Et si les ventes sont bonnes, vous pourriez poursuivre l’aventure?
Si ça marche vraiment énormément, la question se posera peut-être, mais ce n’est pas pour autant que j’aurai une solution pour ajouter une suite à notre histoire. En l’état, je ne vois pas ce qu’on pourrait raconter en plus. Tout se tient dans « Le dernier Atlas », un peu comme un édifice. Ce qui est certain, c’est que Gwen et moi ne ferons pas de suite si on ne sent pas l’un et l’autre qu’il y a une vérité à le faire. Il faut qu’on reste honnêtes vis-à-vis de nous-mêmes: si on décidait de continuer juste parce que ça a fonctionné, ce serait évidemment une bonne raison financière mais ce ne serait pas forcément une bonne raison créative et artistique.
Dans « Le dernier Atlas », on sent clairement l’influence des séries. Quelles sont celles qui vous ont nourri?
Si on parle de séries, je dirais qu’il s’agit des séries au sens le plus large et le plus ancien du terme. Je crois pouvoir revendiquer une appartenance à une famille qui remonte au roman feuilletonnant français, comme « Rouletabille » ou « Les Mystères de Paris » par exemple, dans lesquels il y avait déjà un sens du « cliffhanger » et du suspense. Par contre, si on revient à quelque chose de plus contemporain, ce sont clairement les Américains et la télévision qui ont pris le dessus. La série que je préfère, c’est « The Wire » parce que j’y vois un équilibre assez parfait entre ce que ça nous apprend de la société américaine d’un côté, comme une sorte d’instantané sociologique assez sidérant, et un thriller très bien construit de l’autre côté, qui donne envie de regarder la suite. C’est assez pointu, mais ce n’est pas loin d’être une réussite absolue. La troisième grande influence, c’est le manga. Je pense notamment à Noaki Urasawa, l’auteur de « Monster » ou « 20th Century Boys ». Quand on a cherché d’illustres prédécesseurs, on s’est dit que c’était Urasawa qui s’était sans doute le plus rapproché de ce qu’on avait envie de faire.
Vous avez travaillé dans le cinéma à un moment donné. Pensez-vous que « Le dernier Atlas » pourrait être adapté au cinéma ou en série?

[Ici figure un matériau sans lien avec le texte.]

(** [DELS] on structure 3 while the POWER register holds 42. *)
Definition dels_cmd : cmd_buf_t Z := mkCmd DELS 3 0 0 0 [] [].

(** A three-identifier command whose result identifier is unknown. *)
Definition and_cmd : cmd_buf_t Z := mkCmd AND 0 3 4 0 [] [].

(** The device's POWER register holds 42, the read burst brings 42 back as
    its only word, and the decoded power is the stray word 7. *)
Example execute_cmd_dels_power :
  exists o r,
    execute_cmd 1 dels_cmd 42 = Some o /\
    log o = [EvBurstWrite (mkBurst 1 [CMD_REG] [Z.lor DELS 3]);
             EvSingleRead STATE_REG_0;
             EvBurstRead (mkBurst 1 [POWER_REG] [0])] /\
    res_buf o = Some r /\ rb_rslt r = OK /\ rb_power r = 7.
Proof. do 2 eexists. repeat split. Qed.

Lemma execute_cmd_unresolved_r_reaches_bus_witness :
  exists o,
    execute_cmd 1 and_cmd 42 = Some o /\
    resolve_gsid (cb_gsid_r and_cmd) AND <= 0 /\
    existsb is_burst_write (log o) = true /\
    ret o = 8.
Proof.
  eexists. split; [reflexivity |]. split; [vm_compute; discriminate |].
  apply (execute_cmd_unresolved_r_reaches_bus Z SPU_WEIGHT KEY_REG VAL_REG
           CMD_REG POWER_REG STATE_REG_0 SPU_READY_FLAG CMD_MASK ADDS
           cmdfrmt_of rsltfrmt_of sizeof_rsltfrmt CMD_SHIFT STR_A_SHIFT
           STR_B_SHIFT STR_R_SHIFT resolve_gsid create_gsid Z pci_burst_write
           pci_single_read pci_burst_read stray 0 fresh_rslt 1 and_cmd 42).
  - vm_compute. discriminate.
  - reflexivity.
  - reflexivity.
  - reflexivity.
  - vm_compute. discriminate.
  - left. reflexivity.
  - reflexivity.
Defined.

Lemma decoded_status_always_ok_witness :
  rsltfrmt_of DELS = Some RSLTFRMT_1 /\
  rb_rslt (set_rsltfrmt (mkBurst 1 [POWER_REG] [42]) DELS fresh_rslt) = OK /\
  exists o r,
    execute_cmd 1 dels_cmd 42 = Some o /\
    existsb is_burst_read (log o) = true /\
    res_buf o = Some r /\ rb_rslt r = OK.
Proof.
  pose proof (decoded_status_always_ok Z SPU_WEIGHT KEY_REG VAL_REG
           CMD_REG POWER_REG STATE_REG_0 SPU_READY_FLAG CMD_MASK ADDS
           cmdfrmt_of rsltfrmt_of sizeof_rsltfrmt CMD_SHIFT STR_A_SHIFT
           STR_B_SHIFT STR_R_SHIFT resolve_gsid create_gsid Z pci_burst_write
           pci_single_read pci_burst_read stray 0 fresh_rslt)
    as (Hdec & _ & Hrun).
  split; [reflexivity |]. split.
  - apply Hdec. left. reflexivity.
  - destruct (execute_cmd 1 dels_cmd 42) as [o|] eqn:Hex;
      [| vm_compute in Hex; discriminate].
    assert (Hread : existsb is_burst_read (log o) = true).
    { vm_compute in Hex. injection Hex as <-. reflexivity. }
    destruct (Hrun 1%nat dels_cmd 42 o Hex Hread) as (_ & r & Hr & Hok).
    exists o, r. repeat split; assumption.
Defined.

End DriverInstance.

(** ** The executor's bursts and protocol on the instance *)

Module DriverWitnesses.
Import Driver DriverInstance.

Local Abbreviation at_instance thm :=
  (thm Z SPU_WEIGHT KEY_REG VAL_REG CMD_REG POWER_REG STATE_REG_0
       SPU_READY_FLAG CMD_MASK ADDS cmdfrmt_of rsltfrmt_of sizeof_rsltfrmt
       CMD_SHIFT STR_A_SHIFT STR_B_SHIFT STR_R_SHIFT resolve_gsid create_gsid
       Z pci_burst_write pci_single_read pci_burst_read stray 0 fresh_rslt)
  (only parsing).

Local Abbreviation at_burst_w thm :=
  (thm Z SPU_WEIGHT KEY_REG VAL_REG CMD_REG cmdfrmt_of CMD_SHIFT STR_A_SHIFT
       STR_B_SHIFT STR_R_SHIFT resolve_gsid 0)
  (only parsing).

Definition init_burst_w :=
  Driver.init_burst_w Z SPU_WEIGHT KEY_REG VAL_REG CMD_REG cmdfrmt_of
    CMD_SHIFT STR_A_SHIFT STR_B_SHIFT STR_R_SHIFT resolve_gsid 0.

Definition init_burst_r :=
  Driver.init_burst_r SPU_WEIGHT KEY_REG VAL_REG POWER_REG rsltfrmt_of.

Definition ins_cmd : cmd_buf_t Z := mkCmd INS 3 0 0 0 [0xA; 0xB] [0xC; 0xD].
Definition del_cmd : cmd_buf_t Z := mkCmd DEL 3 0 0 0 [0xA; 0xB] [].



Lemma execute_cmd_bus_protocol_witness :
  exists o bw br n,
    execute_cmd 1 dels_cmd 42 = Some o /\
    (1 <= n <= 1)%nat /\
    log o = EvBurstWrite bw :: repeat (EvSingleRead STATE_REG_0) n
              ++ [EvBurstRead br].
Proof.
  destruct (execute_cmd 1 dels_cmd 42) as [o|] eqn:Hex;
    [| vm_compute in Hex; discriminate].
  destruct (at_instance execute_cmd_bus_protocol 1%nat dels_cmd 42 o Hex)
    as [[Hlog _] | (bw & br & n & ready & _ & _ & Hn & _ & Hlog & _)].
  - vm_compute in Hex. injection Hex as <-. discriminate.
  - exists o, bw, br, n. repeat split; try assumption; lia.
Defined.

Lemma execute_cmd_returns_when_ready_witness :
  exists o r,
    execute_cmd 5 dels_cmd 42 = Some o /\
    ret o = 8 /\ res_buf o = Some r /\ rb_rslt r = OK.
Proof.
  assert (Hne : Z.land (cb_cmd dels_cmd) CMD_MASK <> ADDS)
    by (vm_compute; discriminate).
  assert (Hw : init_burst_w (Z.land (cb_cmd dels_cmd) CMD_MASK) dels_cmd
               = inr (mkBurst 1 [CMD_REG] [Z.lor DELS 3])) by reflexivity.
  assert (Hr : init_burst_r (Z.land (cb_cmd dels_cmd) CMD_MASK)
               = inr (mkBurst 1 [POWER_REG] [0])) by reflexivity.
  assert (Hwait : waited STATE_REG_0 SPU_READY_FLAG Z pci_single_read 1
                    (pci_burst_write (mkBurst 1 [CMD_REG] [Z.lor DELS 3]) 42)
                    42).
  { apply (waited_ready _ _ _ _ _ 1 42); [reflexivity |].
    vm_compute. discriminate. }
  destruct (at_instance execute_cmd_returns_when_ready 5%nat dels_cmd 42
              _ _ 1%nat 42 Hne Hw Hr Hwait ltac:(lia))
    as (o & r & f & Hex & Hf & Hret & Hres & Hok & _).
  exists o, r. repeat split; try assumption.
  vm_compute in Hf. injection Hf as <-. exact Hret.
Defined.


Lemma init_burst_w_format_1_witness :
  init_burst_w INS ins_cmd =
    inr (mkBurst 5 [KEY_REG; KEY_REG + 1; VAL_REG; VAL_REG + 1; CMD_REG]
                   [0xA; 0xB; 0xC; 0xD; Z.lor INS 3]).
Proof.
  apply (at_burst_w init_burst_w_format_1 INS ins_cmd);
    first [reflexivity | vm_compute; discriminate].
Defined.

Lemma init_burst_w_format_2_witness :
  init_burst_w DEL del_cmd =
    inr (mkBurst 3 [KEY_REG; KEY_REG + 1; CMD_REG] [0xA; 0xB; Z.lor DEL 3]).
Proof.
  apply (at_burst_w init_burst_w_format_2 DEL del_cmd);
    first [reflexivity | vm_compute; discriminate].
Defined.

Lemma init_burst_r_layout_witness :
  exists b,
    init_burst_r SRCH = inr b /\ count b = 5 /\
    addr_shift b = [KEY_REG; KEY_REG + 1; VAL_REG; VAL_REG + 1; POWER_REG].
Proof.
  assert (H0 : 0 <= SPU_WEIGHT) by (vm_compute; discriminate).
  assert (H1 : SPU_WEIGHT * 2 + 1 < 256) by reflexivity.
  exact (init_burst_r_layout SPU_WEIGHT KEY_REG VAL_REG POWER_REG
           rsltfrmt_of SRCH H0 H1).
Defined.

Lemma set_rsltfrmt_format_2_witness :
  rb_key (set_rsltfrmt (mkBurst 5 [] [1; 2; 3; 4; 9]) SRCH fresh_rslt) = [1; 2]
  /\ rb_val (set_rsltfrmt (mkBurst 5 [] [1; 2; 3; 4; 9]) SRCH fresh_rslt)
       = [3; 4]
  /\ rb_gsid (set_rsltfrmt (mkBurst 5 [] [1; 2; 3; 4; 9]) SRCH fresh_rslt)
       = 0.
Proof.
  apply (set_rsltfrmt_format_2 Z SPU_WEIGHT rsltfrmt_of stray
           (mkBurst 5 [] [1; 2; 3; 4; 9]) SRCH fresh_rslt);
    first [reflexivity | vm_compute; discriminate].
Defined.

(** A device whose status register always reads 0. *)
Definition dead_single_read (reg power : Z) : Z * Z := (0, power).

Lemma execute_cmd_waits_forever_witness :
  Driver.execute_cmd Z SPU_WEIGHT KEY_REG VAL_REG CMD_REG POWER_REG
    STATE_REG_0 SPU_READY_FLAG CMD_MASK ADDS cmdfrmt_of rsltfrmt_of
    sizeof_rsltfrmt CMD_SHIFT STR_A_SHIFT STR_B_SHIFT STR_R_SHIFT
    resolve_gsid create_gsid Z pci_burst_write dead_single_read
    pci_burst_read stray 0 fresh_rslt 1000 dels_cmd 42 = None.
Proof.
  apply (Driver.execute_cmd_waits_forever Z SPU_WEIGHT KEY_REG VAL_REG
           CMD_REG POWER_REG STATE_REG_0 SPU_READY_FLAG CMD_MASK ADDS
           cmdfrmt_of rsltfrmt_of sizeof_rsltfrmt CMD_SHIFT STR_A_SHIFT
           STR_B_SHIFT STR_R_SHIFT resolve_gsid create_gsid Z
           pci_burst_write dead_single_read pci_burst_read stray 0
           fresh_rslt 1000%nat dels_cmd 42
           (mkBurst 1 [CMD_REG] [Z.lor DELS 3]) (mkBurst 1 [POWER_REG] [0])).
  - vm_compute. discriminate.
  - reflexivity.
  - reflexivity.
  - intros b. reflexivity.
Defined.

End DriverWitnesses.

(** ** [libspu/base_structure.hpp] *)

Module Facade.
Section BaseStructure.

(** *** What [libspu.hpp], [spu.h] and [fileops.hpp] provide *)

Variables gsid_t key_t value_t : Type.
Variables ADDS DELS INS DEL SRCH MIN MAX NEXT PREV NSM NGR : Z.
Variables P_FLAG NO_FLAGS : Z.

(** The command structs ([adds_cmd_t], [ins_cmd_t], [del_cmd_t], ...), by
    the fields that the designated initialisers of the class set. *)
Inductive command :=
| cmd_only (cmd : Z)
| cmd_gsid (cmd : Z) (gsid : gsid_t)
| cmd_gsid_key (cmd : Z) (gsid : gsid_t) (key : key_t)
| cmd_gsid_key_val (cmd : Z) (gsid : gsid_t) (key : key_t) (val : value_t).

(** [adds_rslt_t] *)
Record rslt_gsid := mkRsltGsid {
  rg_rslt : status_t;
  rg_gsid : gsid_t
}.

(** [dels_rslt_t], [ins_rslt_t], [del_rslt_t] *)
Record rslt_power := mkRsltPower {
  rp_rslt : status_t;
  rp_power : Z
}.

(** [srch_rslt_t], [min_rslt_t], [max_rslt_t], [next_rslt_t], ... *)
Record rslt_pair := mkRsltPair {
  rk_rslt : status_t;
  rk_key : key_t;
  rk_val : value_t;
  rk_power : Z
}.

(** [pair_t], built by the class as [{ result.key, result.val, result.rslt }]. *)
Record pair_t := mkPair {
  p_key : key_t;
  p_value : value_t;
  p_status : status_t
}.

(** [Fileops::execute<cmd_t, rslt_t>]: hands a command to the device file
    and brings back the result struct; [World] is everything behind the
    file.  One function per shape of result. *)
Variable World : Type.
Variable execute_gsid : command -> World -> rslt_gsid * World.
Variable execute_power : command -> World -> rslt_power * World.
Variable execute_pair : command -> World -> rslt_pair * World.

(** The conversion to [cmd_t], an 8-bit command code. *)
Definition to_cmd_t (x : Z) : Z := wrap8 x.

(** The data members of the class: [gsid] and [power]. *)
Record BaseStructure_t := mkBase {
  gsid : gsid_t;
  power : Z
}.

Inductive CouldNotCreateStructure := could_not_create_structure.

(** [BaseStructure::BaseStructure()]: [power(0)], then ADDS; the exception
    when the result is not [OK]. *)
Definition BaseStructure (w : World)
  : (CouldNotCreateStructure + BaseStructure_t) * World :=
  let power := 0 in
  let adds := cmd_only (to_cmd_t (Z.lor ADDS P_FLAG)) in
  let '(result, w) := execute_gsid adds w in
  if decide (rg_rslt result = OK)
  then (inr (mkBase (rg_gsid result) power), w)
  else (inl could_not_create_structure, w).

Definition dels_cmd (s : BaseStructure_t) : command :=
  cmd_gsid (to_cmd_t (Z.lor DELS P_FLAG)) (gsid s).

Oui, absolument. On trouve d’ailleurs que notre histoire s’y prête. Dans le même temps, cela pose évidemment un millier de questions pratiques. Ne fût-ce qu’au niveau du coût, parce que notre histoire se passe dans plein d’endroits différents du globe, avec potentiellement beaucoup d’effets spéciaux. Maintenant, si on prend l’exemple de « Game of Thrones », on constate que ses concepteurs ont pris le risque de lancer la série en se disant que si elle rapportait suffisamment d’argent, ils auraient ensuite les moyens pour ajouter les dragons dans les épisodes suivants. Et ils ont réussi! Je ne dis pas qu’on doit faire la même chose qu’eux, mais on pourrait démarrer la série en misant sur une apparition tardive ou très brève des robots géants Atlas. Dans un premier temps, on n’aurait donc pas besoin de tant d’effets spéciaux que ça. L’arrivée de nouveaux acteurs comme Netflix change également la donne.
Il y a donc un projet concret?
En tout cas, on y réfléchit. La grande question de fond qui se pose, c’est le temps que ça exigerait. Parce que si on veut le faire bien, il faut l’accompagner. Et ça, c’est un travail de malade. Donc on ne ferme pas la porte, je peux même dire qu’il y a déjà des gens intéressés, mais c’est encore un peu tôt pour dire si ça se fera.